Le faux dilemme entre Bubble et Glide pour les TPE
Tu as probablement lu trois ou quatre comparatifs qui alignent les fonctionnalités dans un tableau. Bubble fait ci, Glide fait ça, voilà ton choix. Sauf que ces comparatifs sont écrits pour des gens qui ont déjà décidé de construire une application. Et c'est là que le raisonnement déraille.
Quand tu gères une petite structure de services avec deux ou cinq personnes, que tu croules sous les relances clients, la facturation, les confirmations de rendez-vous, ta première question ne devrait pas être "quel outil no-code choisir". Elle devrait être "est-ce que j'ai vraiment besoin de construire une application". La nuance a l'air subtile, mais elle change tout.

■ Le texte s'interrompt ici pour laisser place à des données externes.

(* ===== verification/RateLimit.v ===== *)
(** * The rate-limiting middleware

    Models [src/web/middleware/ratelimit/ratelimit.go].  The arithmetic of tokens is
    an interface; [f64] is that of Go's [float64].  Times are nanoseconds of the
    monotonic clock, read once per critical section.  Buckets are shared by pointer,
    so they live in a heap. *)

From Stdlib Require Import SpecFloat.
From stdpp Require Import pretty.
From S2P Require Import Prelude GoStrings WebContext WebServer.
Local Open Scope Z_scope.

(** ** Arithmetic *)
Class Arith (F : Type) := {
  fadd : F → F → F; fsub : F → F → F; fmul : F → F → F;
  fltb : F → F → bool; fleb : F → F → bool;
  of_int : Z → F;
  seconds : Z → F;                              (** [time.Duration.Seconds] *)
  to_int : F → Z }.                             (** [int(x)] *)

Definition nanos : Z := 10 ^ 9.
Definition f64_of_Z (z : Z) : spec_float := binary_normalize 53 1024 z 0 false.
Definition f64_trunc (x : spec_float) : Z :=
  match x with
  | S754_finite s m e => (if s then Z.opp else id) (Z.shiftl (Z.pos m) e)
  | _ => 0
  end.
#[export] Instance f64 : Arith spec_float := {
  fadd := SFadd 53 1024; fsub := SFsub 53 1024; fmul := SFmul 53 1024;
  fltb := SFltb; fleb := SFleb;
  of_int := f64_of_Z;
  seconds d := SFadd 53 1024 (f64_of_Z (Z.quot d nanos)) (SFdiv 53 1024 (f64_of_Z (Z.rem d nanos)) (f64_of_Z nanos));
  to_int := f64_trunc }.

Section ratelimit.
Context {F : Type} `{!Arith F}.

(** ** tokenBucket *)
Record tokenBucket := mkBucket { b_capacity : F; b_rate : F; b_tokens : F; b_lastTime : Z }.
Definition newTokenBucket (rate : F) (capacity : Z) (now : Z) : tokenBucket :=
  mkBucket (of_int capacity) rate (of_int capacity) now.

Definition refill (b : tokenBucket) (now : Z) : tokenBucket :=
  let elapsed := seconds (now - b_lastTime b) in
  if fltb (of_int 0) elapsed then
    let t := fadd (b_tokens b) (fmul elapsed (b_rate b)) in
    mkBucket (b_capacity b) (b_rate b) (if fltb (b_capacity b) t then b_capacity b else t) now
  else b.
Definition take (b : tokenBucket) (now : Z) : tokenBucket * (bool * F) :=
  let b := refill b now in
  if fleb (of_int 1) (b_tokens b) then
    let t := fsub (b_tokens b) (of_int 1) in
    (mkBucket (b_capacity b) (b_rate b) t (b_lastTime b), (true, t))
  else (b, (false, b_tokens b)).
Definition allow (b : tokenBucket) (now : Z) : tokenBucket * bool := let '(b, (ok, _)) := take b now in (b, ok).

(** ** MiddlewareBuilder *)
Record MiddlewareBuilder := mkMB {
  mb_rate : F; mb_capacity : Z; mb_byIP : bool; mb_ttl : Z;
  mb_bucket : option nat; mb_buckets : gmap string nat; mb_heap : list tokenBucket }.
Definition Create (rate : F) (capacity : Z) : MiddlewareBuilder := mkMB rate capacity false (10 * nanos) None ∅ [].
Definition WithByIP (mb : MiddlewareBuilder) (b : bool) : MiddlewareBuilder :=
  mkMB (mb_rate mb) (mb_capacity mb) b (mb_ttl mb) (mb_bucket mb) (mb_buckets mb) (mb_heap mb).
Definition WithTTL (mb : MiddlewareBuilder) (ttl : Z) : MiddlewareBuilder :=
  mkMB (mb_rate mb) (mb_capacity mb) (mb_byIP mb) ttl (mb_bucket mb) (mb_buckets mb) (mb_heap mb).
Definition set_buckets (mb : MiddlewareBuilder) (m : gmap string nat) : MiddlewareBuilder :=
  mkMB (mb_rate mb) (mb_capacity mb) (mb_byIP mb) (mb_ttl mb) (mb_bucket mb) m (mb_heap mb).
Definition set_heap (mb : MiddlewareBuilder) (h : list tokenBucket) : MiddlewareBuilder :=
  mkMB (mb_rate mb) (mb_capacity mb) (mb_byIP mb) (mb_ttl mb) (mb_bucket mb) (mb_buckets mb) h.

(** [newTokenBucket] as an allocation *)
Definition alloc (mb : MiddlewareBuilder) (now : Z) : MiddlewareBuilder * nat :=
  (set_heap mb (mb_heap mb ++ [newTokenBucket (mb_rate mb) (mb_capacity mb) now]), length (mb_heap mb)).

Definition isBucketExpired (mb : MiddlewareBuilder) (id : nat) (now : Z) : bool :=
  if mb_ttl mb <=? 0 then false
  else match mb_heap mb !! id with Some b => mb_ttl mb <? now - b_lastTime b | None => false end.

(** The critical sections of [getOrCreateBucket]: reading, removing an expired bucket
    if it is still there, and inserting a new one unless there is one. *)
Definition bucket_read (mb : MiddlewareBuilder) (ip : string) : option nat := mb_buckets mb !! ip.
Definition bucket_evict (mb : MiddlewareBuilder) (ip : string) (id : nat) : MiddlewareBuilder * option nat :=
  if bool_decide (mb_buckets mb !! ip = Some id) then (set_buckets mb (delete ip (mb_buckets mb)), None) else (mb, Some id).
Definition bucket_insert (mb : MiddlewareBuilder) (ip : string) (id : nat) : MiddlewareBuilder * nat :=
  match mb_buckets mb !! ip with
  | Some existing => (mb, existing)
  | None => (set_buckets mb (<[ip := id]> (mb_buckets mb)), id)
  end.
Definition getOrCreateBucket (mb : MiddlewareBuilder) (ip : string) (now : Z) : MiddlewareBuilder * nat :=
  let '(mb, found) :=
    match bucket_read mb ip with
    | Some id => if isBucketExpired mb id now then bucket_evict mb ip id else (mb, Some id)
    | None => (mb, None)
    end in
  match found with
  | Some id => (mb, id)
  | None => let '(mb, id) := alloc mb now in bucket_insert mb ip id
  end.

(** ** The client's address *)

(** [net.SplitHostPort], the host *)
Definition SplitHostPort (s : string) : option string :=
  match rcut1 ":" s with
  | None => None
  | Some (host, _) =>
      match s with
      | String "[" s' =>
          match cut1 "]" s' with
          | Some (h, String ":" port) =>
              if contains1 ":" port || contains1 "[" s' || contains1 "]" port then None else Some h
          | _ => None
          end
      | _ => if contains1 ":" host || contains1 "[" s || contains1 "]" s then None else Some host
      end
  end.
Definition clientIP (req : Request) : string :=
  let xff := hdr_get (ReqHeader req) "X-Forwarded-For" in
  if bool_decide (xff = "") then
    let xri := hdr_get (ReqHeader req) "X-Real-IP" in
    if bool_decide (xri = "") then
      match SplitHostPort (RemoteAddr req) with Some h => h | None => trim_space (RemoteAddr req) end
    else trim_space xri
  else match cut1 "," xff with Some (first, _) => trim_space first | None => trim_space xff end.

(** ** Build *)
Definition ratelimit_init (mb : MiddlewareBuilder) (now : Z) : MiddlewareBuilder :=
  if mb_byIP mb then set_buckets mb ∅
  else let '(mb, id) := alloc mb now in
       mkMB (mb_rate mb) (mb_capacity mb) (mb_byIP mb) (mb_ttl mb) (Some id) (mb_buckets mb) (mb_heap mb).

Definition take_at (mb : MiddlewareBuilder) (id : nat) (now : Z) : MiddlewareBuilder * option (bool * F) :=
  match mb_heap mb !! id with
  | None => (mb, None)
  | Some b => let '(b, r) := take b now in (set_heap mb (<[id := b]> (mb_heap mb)), Some r)
  end.

(** The handler; a nil bucket is a panic. *)
Definition ratelimit_handle (now : Z) (next : HandleFunc) (mb : MiddlewareBuilder) (ctx : Context)
  : MiddlewareBuilder * (Context * outcome) :=
  let '(mb, id) :=
    if mb_byIP mb then let '(mb, id) := getOrCreateBucket mb (clientIP (Req ctx)) now in (mb, Some id)
    else (mb, mb_bucket mb) in
  match id with
  | None => (mb, (ctx, Panicked))
  | Some id =>
      match take_at mb id now with
      | (mb, None) => (mb, (ctx, Panicked))
      | (mb, Some (true, remaining)) => (mb, next (SetHeader ctx "X-RateLimit-Remaining" (pretty (to_int remaining))))
      | (mb, Some (false, _)) =>
          let ctx := set_Resp ctx (rw_set_hdr (Resp ctx) (λ h, hdr_set h "X-RateLimit-Remaining" "0")) in
          (mb, then_ (ctx_WriteHeader ctx 429) (λ ctx,
                 ret (Abort (ctx_Write ctx (bytes_of "Too Many Requests")) 429 "Too Many Requests")))
      end
  end.
End ratelimit.
Arguments tokenBucket : clear implicits.
Arguments MiddlewareBuilder : clear implicits.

Parce que Bubble et Glide sont deux réponses à des problèmes différents, et aucun des deux ne résout le problème que la plupart des TPE de services affrontent réellement. Ce problème, c'est l'accumulation de micro-tâches répétitives qui ne justifient pas un logiciel sur mesure, mais qui te bouffent quand même deux heures par jour.
Ce comparatif va quand même te donner les forces et faiblesses honnêtes de chaque outil. Mais je vais aussi te dire quelque chose que les articles sponsorisés ne disent jamais. Pour beaucoup de petites entreprises suisses de services, ni Bubble ni Glide n'est le bon point de départ. Et si tu lis jusqu'au bout, tu comprendras pourquoi cette position, qui a l'air provocatrice, est en fait la plus raisonnable.
Ce que Bubble fait vraiment bien et ce qu'il te coûte
Bubble est un outil impressionnant. Tu peux construire des applications web complètes, avec des bases de données, des workflows conditionnels, des interfaces personnalisées pixel par pixel. C'est le plus proche d'un vrai logiciel que tu puisses obtenir sans écrire une ligne de code. Les possibilités sont réelles. Si tu veux créer un portail client sur mesure, un système de réservation complexe avec des règles métier spécifiques, Bubble peut le faire.
Maintenant, la partie qu'on mentionne moins. La courbe d'apprentissage de Bubble est brutale pour quelqu'un qui n'a jamais touché à un outil technique. Je ne parle pas de regarder un tutoriel YouTube de vingt minutes. Je parle de comprendre la logique des workflows, la structure des données, les conditions d'affichage, la gestion des permissions utilisateur. Pour une professionnelle libérale qui facture son temps à ses clients, chaque heure passée à se battre avec l'éditeur Bubble est une heure non facturée. Fais le calcul toi-même. Si ton taux horaire est de 150 francs et que tu passes 80 heures à apprendre Bubble avant d'avoir quelque chose d'utilisable, c'est 12'000 francs de coût d'opportunité. Auxquels tu ajoutes l'abonnement mensuel, qui commence autour de 30 dollars pour un usage sérieux et monte vite à 100 dollars ou plus dès que tu as besoin de capacité.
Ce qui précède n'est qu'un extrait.